Performing the usual mathematical operations,

In [48]:
h + h

array([ 2,  4,  6,  8, 10, 12, 14])

In [49]:
h + 2*h

array([ 3,  6,  9, 12, 15, 18, 21])

In [50]:
h**2

array([ 1,  4,  9, 16, 25, 36, 49], dtype=int32)

Other useful functions built-in to `NumPy` can also be used,

In [51]:
np.sum(h)

28

In [52]:
np.mean(h)

4.0

In [53]:
np.min(h)

1

In [54]:
np.max(h)

7

Some useful mathematical constants that are of use in common physics problems are

In [55]:
np.pi

3.141592653589793

In [56]:
np.e

2.718281828459045

Some common functions

In [57]:
np.sqrt(9)

3.0

In [58]:
np.exp(2)

7.38905609893065

In [59]:
np.sin(np.pi/2)

1.0

In [60]:
np.tan(np.pi)

-1.2246467991473532e-16

***
# Exercises
The best way to learn is to do it by yourself! Try to execute the following as instructed.

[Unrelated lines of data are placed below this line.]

(** X15. The region test is made in 32-bit arithmetic: for an address
    that is not word-aligned, a [u32] size so large that [offset + size]
    wraps around 2^32 passes it. With [total] not 2, a valid kind and a
    lookup that answers [WATCHPOINT_DISABLED], the call then reaches
    [1 << size] with a size of 32 or more, which C leaves undefined, before
    any kernel call. *)
Theorem Add_wrapping_size_passes svc (w : World) (ctx : GDBContext)
  (address size : Z) (kind : WatchpointKind) :
  is_u32 address -> is_u32 size ->
  2 ^ 32 <= address mod 4 + size ->
  total (manager w) <> 2 ->
  kind <> WATCHPOINT_DISABLED ->
  fst (fst (GDB_GetWatchpointKind w ctx address)) = WATCHPOINT_DISABLED ->
  u32 (offset_of address + size) <= 4
  /\ GDB_AddWatchpoint svc w ctx address size kind
     = Undefined (ShiftTooWide size).
Proof.
  intros Ha Hs Hwrap Ht Hk Hd.
  rewrite GetWatchpointKind_eq in Hd. cbn [fst] in Hd.
  pose proof (Z.mod_pos_bound address 4 eq_refl) as Hoff.
  unfold is_u32 in Hs. change (2 ^ 32) with 4294967296 in *.
  assert (Hfit : u32 (offset_of address + size) <= 4).
  { rewrite (offset_mod4 _ Ha). unfold u32.
    change (2 ^ 32) with 4294967296.
    replace (address mod 4 + size)
      with (address mod 4 + size - 4294967296 + 1 * 4294967296) by lia.
    rewrite Z_mod_plus_full. rewrite Z.mod_small; lia. }
  split; [exact Hfit |].
  apply Add_wide_shift; try assumption; lia.
Qed.

Lemma Add_wrapping_size_passes_witness :
  u32 (offset_of 0x1001 + 0xFFFFFFFF) <= 4
  /\ GDB_AddWatchpoint hw_ok example_world example_session
                       0x1001 0xFFFFFFFF WATCHPOINT_WRITE
     = Undefined (ShiftTooWide 0xFFFFFFFF).
Proof.
  apply (Add_wrapping_size_passes hw_ok example_world example_session
           0x1001 0xFFFFFFFF WATCHPOINT_WRITE).
  - unfold is_u32. vm_compute. split; [discriminate | reflexivity].
  - unfold is_u32. vm_compute. split; [discriminate | reflexivity].
  - vm_compute. discriminate.
  - vm_compute. discriminate.
  - discriminate.
  - vm_compute. reflexivity.
Defined.

(** ** Runs: what every reachable state satisfies *)

Lemma step_cases svc (sys : System) (c : Call) (sys' : System) :
  step svc sys c = Some sys' ->
  (c = CallReset
   /\ sys' = mkSystem (GDB_ResetWatchpoints svc (world sys)) (sessions sys))
  \/ (exists s address size kind ctx r w ctx',
        c = CallAdd s address size kind
        /\ nth_error (sessions sys) s = Some ctx
        /\ GDB_AddWatchpoint svc (world sys) ctx address size kind
           = Ret r w ctx'
        /\ sys' = mkSystem w (set_session (sessions sys) s ctx'))
  \/ (exists s address kind ctx r w ctx',
        c = CallRemove s address kind
        /\ nth_error (sessions sys) s = Some ctx
        /\ GDB_RemoveWatchpoint svc (world sys) ctx address kind
           = (r, w, ctx')
        /\ sys' = mkSystem w (set_session (sessions sys) s ctx')).
Proof.
  destruct c as [| s address size kind | s address kind]; cbn [step].
  - intros H. injection H as <-. left. split; reflexivity.
  - destruct (nth_error (sessions sys) s) as [ctx |] eqn:En;
      [| discriminate].
    destruct (GDB_AddWatchpoint svc (world sys) ctx address size kind)
      as [r w ctx' | u] eqn:Ea; [| discriminate].
    intros H. injection H as <-. right. left.
    exists s, address, size, kind, ctx, r, w, ctx'. repeat split; assumption.
  - destruct (nth_error (sessions sys) s) as [ctx |] eqn:En;
      [| discriminate].
    destruct (GDB_RemoveWatchpoint svc (world sys) ctx address kind)
      as [[r w] ctx'] eqn:Er.
    intros H. injection H as <-. right. right.
    exists s, address, kind, ctx, r, w, ctx'. repeat split; assumption.
Qed.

1. Create array from -100 to 100 with 250 elements, inclusively.
2. Set up an array from 1 to 27 with 9 elements, exclusively.
3. Create an arbitrary matrix with 6 rows and 10 columns whose entries are the numbers from 0 to 59.
    1. What are the second and fourth rows of the resulting matrix?
    2. What is the last column of the matrix?
4. Consider the array `[[3 ,6, 9, 12], [15 ,18, 21, 24], 
[27 ,30, 33, 36], [39 ,42, 45, 48], [51 ,54, 57, 60]]`. Write a **single** line of code that will return the array of odd rows and even columns of the array.
5. Initialize a 4 by 4 matrix whose entries on the main diagonal are the first four integers and the remaining elements are all zeros.
    1. Now, redefine the resulting matrix such that the main diagonals are now all nines.
6. **Optional** Consider two matrices $A = \begin{bmatrix} 1&2&7\\9&3&-2 \end{bmatrix}$ and $B = \begin{bmatrix} 0&-4\\3&-3\\0&1 \end{bmatrix}$.
    1. Find $A \cdot B$ and $A \times B$, i.e. the (dot) product and cross product between $A$ and $B$, respectively. Hint: The corresponding `NumPy` function for these operations were not discussed on the workshop, but you can look it up on the internet!
    2. What is the shape of the resulting matrices for both matrix operations?